● **Given entries**
(** [s[:n]] and [s[n:]] for [n >= 0]. *)
Fixpoint slice_to (n : nat) (s : string) : string :=
  match n, s with
  | S n', String c s' => String c (slice_to n' s')
  | _, _ => EmptyString
  end.
Fixpoint slice_from (n : nat) (s : string) : string :=
  match n, s with
  | S n', String _ s' => slice_from n' s'
  | _, _ => s
  end.

(** [s[i]] for [i >= 0]: raises [IndexError] out of range. *)
Definition index (s : string) (i : nat) : result ascii :=
  match String.get i s with
  | Some c => Ok c
  | None => Raise IndexError
  end.

Fixpoint lstrip (s : string) : string :=
  match s with
  | EmptyString => EmptyString
  | String c s' => if isspace_char c then lstrip s' else s
  end.
Fixpoint rstrip (s : string) : string :=
  match s with
  | EmptyString => EmptyString
  | String c s' =>
      let r := rstrip s' in
      if isspace_char c && is_empty r then EmptyString else String c r
  end.
Definition strip (s : string) : string := rstrip (lstrip s).

(** [needle in hay]. *)
Fixpoint contains (needle hay : string) : bool :=
  String.prefix needle hay
  || match hay with
     | EmptyString => false
     | String _ hay' => contains needle hay'
     end.

(** [sep.join(parts)]. *)
Fixpoint join (sep : string) (parts : list string) : string :=
  match parts with
  | [] => EmptyString
  | [p] => p
  | p :: rest => p +:+ sep +:+ join sep rest
  end.
(** ** Machine integers *)

(** Go's [int] and [int64]: two's complement on 64 bits. *)
Definition min_int64 : Z := - 2 ^ 63.
Definition max_int64 : Z := 2 ^ 63 - 1.
Definition wrap64 (z : Z) : Z := (z + 2 ^ 63) mod 2 ^ 64 - 2 ^ 63.
Definition int64_range (z : Z) : Prop := min_int64 <= z <= max_int64.

(** Unsigned wrap-around at [w] bits ([uint8], [uint16], [uint64]). *)
Definition wrapu (w : Z) (z : Z) : Z := z mod 2 ^ w.

(** ** IEEE binary64

    A finite value is a significand and an exponent, [m * 2 ^ e]; the encoding
    is not canonical, so equality of values is equality of [m * 2 ^ e].  The
    source only builds products and quotients of magnitude at least [2 ^ -60],
    so results never fall in the subnormal range. *)
Inductive float64 :=
| F64 (m e : Z)
| F64Inf (negative : bool)
| F64NaN.

(** Round to nearest, ties to even, to 53 significant bits. *)
Definition f64_round (m e : Z) : float64 :=
  let k := Z.log2 (Z.abs m) - 52 in
  if k <=? 0 then F64 m e
  else
    let a := Z.abs m in
    let q := a / 2 ^ k in
    let r := a mod 2 ^ k in
    let half := 2 ^ (k - 1) in
    let q' := if (half <? r) || ((half =? r) && Z.odd q) then q + 1 else q in
    F64 (Z.sgn m * q') (e + k).

(** Magnitudes of [2 ^ 1024] and above overflow to an infinity. *)
Definition f64_overflow (f : float64) : float64 :=
  match f with
  | F64 m e =>
      if m =? 0 then f
      else if 1024 <=? Z.log2 (Z.abs m) + e then F64Inf (m <? 0) else f
  | _ => f
  end.

(** [float64(z)] for an integer. *)
Definition f64_of_int (z : Z) : float64 := f64_round z 0.
(* ===== verification/QuotaProps.v ===== *)
(** * Properties of the traffic quota manager

    The theorems on the configuration, the connection list and the manager, each with a
    witness on a concrete run. *)

From S2P Require Import Prelude GoStrings GoTime QuotaConfig ConnList QuotaManager QuotaInv.

Local Open Scope string_scope.
Local Open Scope list_scope.
Local Open Scope Z_scope.

(** ** A concrete run, for the witnesses *)

Module Demo.
#[global] Existing Instance text_exceptions.

(** The runtime's growth policy for small slices. *)
Definition grow (cap need : nat) : nat := Nat.max (2 * cap) need.

(** 2024-01-01 00:00:00 UTC, a Monday, in nanoseconds. *)
Definition t0 : Z := 1704067200 * second.

(** One user with a daily quota of one GiB. *)
Definition alice : TrafficQuotaUser := mkTrafficQuotaUser "alice" "" (F64 1 0) "daily" "" 0.
Definition alice_config : QuotaConfig := mkQuotaConfig (2 ^ 30) "daily" zero_time 0.

Definition m0 : QuotaManager := emptyManager {["alice" := alice_config]}.
(** A tracked connection. *)
Definition m1 : QuotaManager :=
  match RoutedConnection grow "alice" t0 m0 with Ret (m, _) => m | Panic => m0 end.
(** It transfers two GiB. *)
Definition m2 : QuotaManager := (transfer 0%nat (2 ^ 31, None) t0 m1).1.

Lemma reach0 : reachable grow m0.
Proof. apply (reachable_new grow [] [alice]). vm_compute. reflexivity. Qed.

Lemma reach1 : reachable grow m1.
Proof.
  eapply reachable_step; [apply reach0|]. eapply (step_routed _ _ "alice" t0 _ (Some 0%nat)).
  vm_compute. reflexivity.
Qed.

Lemma reach2 : reachable grow m2.
Proof.
  eapply reachable_step; [apply reach1|]. apply (step_transfer _ _ 0%nat (2 ^ 31, None) t0).
  intros q u Hq Hu. vm_compute in Hq. injection Hq as <-. injection Hu as <-. by vm_compute.
Qed.
End Demo.

Section QuotaProps.
Context `{EX : Exceptions}.
Context (growslice : nat -> nat -> nat).

(** ** Enforcement *)

(** C1: in every reachable state, a connection that counts for a user whose usage is
    over the quota, and that its owner has not closed, moves no more bytes: reads and
    writes return the quota error and a count of zero, packet reads and writes return
    the error, the wrapped connection is not consulted and nothing is counted. *)
Theorem quota_enforced m c q u cfg :
  reachable growslice m -> userConfigs m !! u = Some cfg -> qc_quotaBytes cfg < Usage m u ->
  tracked m !! c = Some q -> qn_onBytes q = Some u -> qn_closeOnce q = false ->
  (forall wrapped now, transfer c wrapped now m = (m, (0, Some ErrQuotaExceeded))) /\
  (forall len wrapped now, transferPacket c len wrapped now m = (m, Some ErrQuotaExceeded)).
Proof.
  intros R Hcfg Hq Hc Hb Ho. pose proof (reachable_inv _ _ R) as I.
  assert (qn_closed q = true) as Hcl.
  { destruct (qn_closed q) eqn:E; [done|]. destruct (inv_tracked m I c q u Hc Hb E Ho) as [Hin _].
    unfold Usage in Hq. destruct (states m !! u) as [s|] eqn:Es.
    - rewrite <-E. apply (inv_closed m I u s c q Es); [|done|done]. by apply (inv_flag m I u cfg s).
    - pose proof (inv_config m I u cfg Hcfg) as [? _]. lia. }
  unfold transfer, transferPacket. rewrite Hc, Hcl. done.
Qed.
(** Reading usage back does not touch what waits. *)
Lemma LoadUsage_waiting m u bytes now m' :
  mgr_inv m -> pending_ok m -> LoadUsage u bytes now m = Ret m' ->
  pending_ok m' /\ forall v k, waiting m' v k = waiting m v k.
Proof.
  intros I Hpk H. destruct (userConfigs m !! u) as [c|] eqn:Hc.
  2:{ unfold LoadUsage, loadConfig in H. rewrite Hc in H. by injection H as <-. }
  rewrite (LoadUsage_eq u bytes now m c) in H by (done || by apply (inv_config m I u)). injection H as <-.
  set (s := set_usage bytes (keyed c now (state_of m u))).
  assert (exists b, states (settle u c s m) = <[u := set_exceeded b s]> (states m)) as [b Hb].
  { unfold settle. destruct (_ <? _); by eexists. }
  assert (us_pendingDelta (state_of m u) <> 0 -> us_periodKey (state_of m u) <> "") as Hne.
  { unfold state_of. destruct (states m !! u) as [s0|] eqn:Es; [|done]. intros Hp. by apply (Hpk u s0 Es). }
  assert (us_pendingDelta (state_of m u) <> 0 -> key_at c now (state_of m u) = us_periodKey (state_of m u)) as Hkey.
  { intros Hp. unfold key_at. by rewrite decide_False by auto. }
  split.
  - intros v s'. rewrite Hb, lookup_insert. destruct (decide (u = v)) as [<-|]; [|apply Hpk].
    intros [= <-]. cbn. intros Hp. rewrite Hkey by done. unfold state_of in *.
    destruct (states m !! u) as [s0|] eqn:Es; [|done]. by apply (Hpk u s0).
  - intros v k. unfold waiting. rewrite Hb, lookup_insert. destruct (decide (u = v)) as [<-|]; [|done].
    cbn. destruct (Z.eq_dec (us_pendingDelta (state_of m u)) 0) as [Hz|Hz].
    + rewrite Hz. unfold state_of in Hz. destruct (states m !! u) as [s0|]; cbn in Hz; [rewrite Hz|];
        repeat destruct (decide _); done.
    + rewrite Hkey by done. unfold state_of in *. destruct (states m !! u); [done|]. done.
Qed.

Definition reload_inv (st : pstore) (m : QuotaManager) (errs : list error) (acc : QuotaManager * pstore * list error) : Prop :=
  mgr_inv acc.1.1 /\ pending_ok acc.1.1 /\
  (forall u k, waiting acc.1.1 u k = waiting m u k) /\ (forall u k, stored acc.1.2 u k = stored st u k) /\
  (errs <> [] -> acc.2 <> []).

Lemma reloadPeriod_returns now st0 m0 errs0 acc entry :
  reload_inv st0 m0 errs0 acc -> exists acc', reloadPeriod now acc entry = Ret acc' /\ reload_inv st0 m0 errs0 acc'.
Proof.
  destruct acc as [[m st] errs], entry as [k users]. intros (I & Hpk & Hw & Hst & He). cbn in *.
  pose proof (LoadMany_law k users st) as [Hsame _].
  destruct (p_LoadMany k users st) as [st1 [r|err]]; cbn [fst snd] in *.
  - destruct (foldM_returns (fun m => mgr_inv m /\ pending_ok m /\ forall u k, waiting m u k = waiting m0 u k)
      (reloadUser now r) users m) as (m1 & -> & I1 & Hpk1 & Hw1); [|done|].
    + intros m1 u (I1 & Hpk1 & Hw1) _. unfold reloadUser. destruct (r !! u) as [z|]; [|by eauto].
      destruct (userConfigs m1 !! u) as [c|] eqn:Hc.
      * eexists. split; [apply (LoadUsage_eq u z now m1 c Hc), (inv_config m1 I1 u c Hc)|].
        pose proof (LoadUsage_eq u z now m1 c Hc (inv_config m1 I1 u c Hc)) as E.
        split; [by eapply LoadUsage_inv|]. destruct (LoadUsage_waiting m1 u z now _ I1 Hpk1 E) as [? Hw2].
        split; [done|]. intros. by rewrite Hw2.
      * exists m1. split; [|done]. unfold LoadUsage, loadConfig. by rewrite Hc.
    + cbn. eexists. split; [done|]. split_and!; [done..| |done]. intros. cbn. by rewrite Hsame.
  - eexists. split; [done|]. split_and!; [done..| |].
    + intros. cbn. by rewrite Hsame.
    + cbn. intros _ H. by apply app_eq_nil in H as [_ ?].
Qed.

● **What the task asks**
Wherever a line in the entries above holds "daily", copy that line.

● **Expected answer**
(** One user with a daily quota of one GiB. *)
Definition alice : TrafficQuotaUser := mkTrafficQuotaUser "alice" "" (F64 1 0) "daily" "" 0.
Definition alice_config : QuotaConfig := mkQuotaConfig (2 ^ 30) "daily" zero_time 0.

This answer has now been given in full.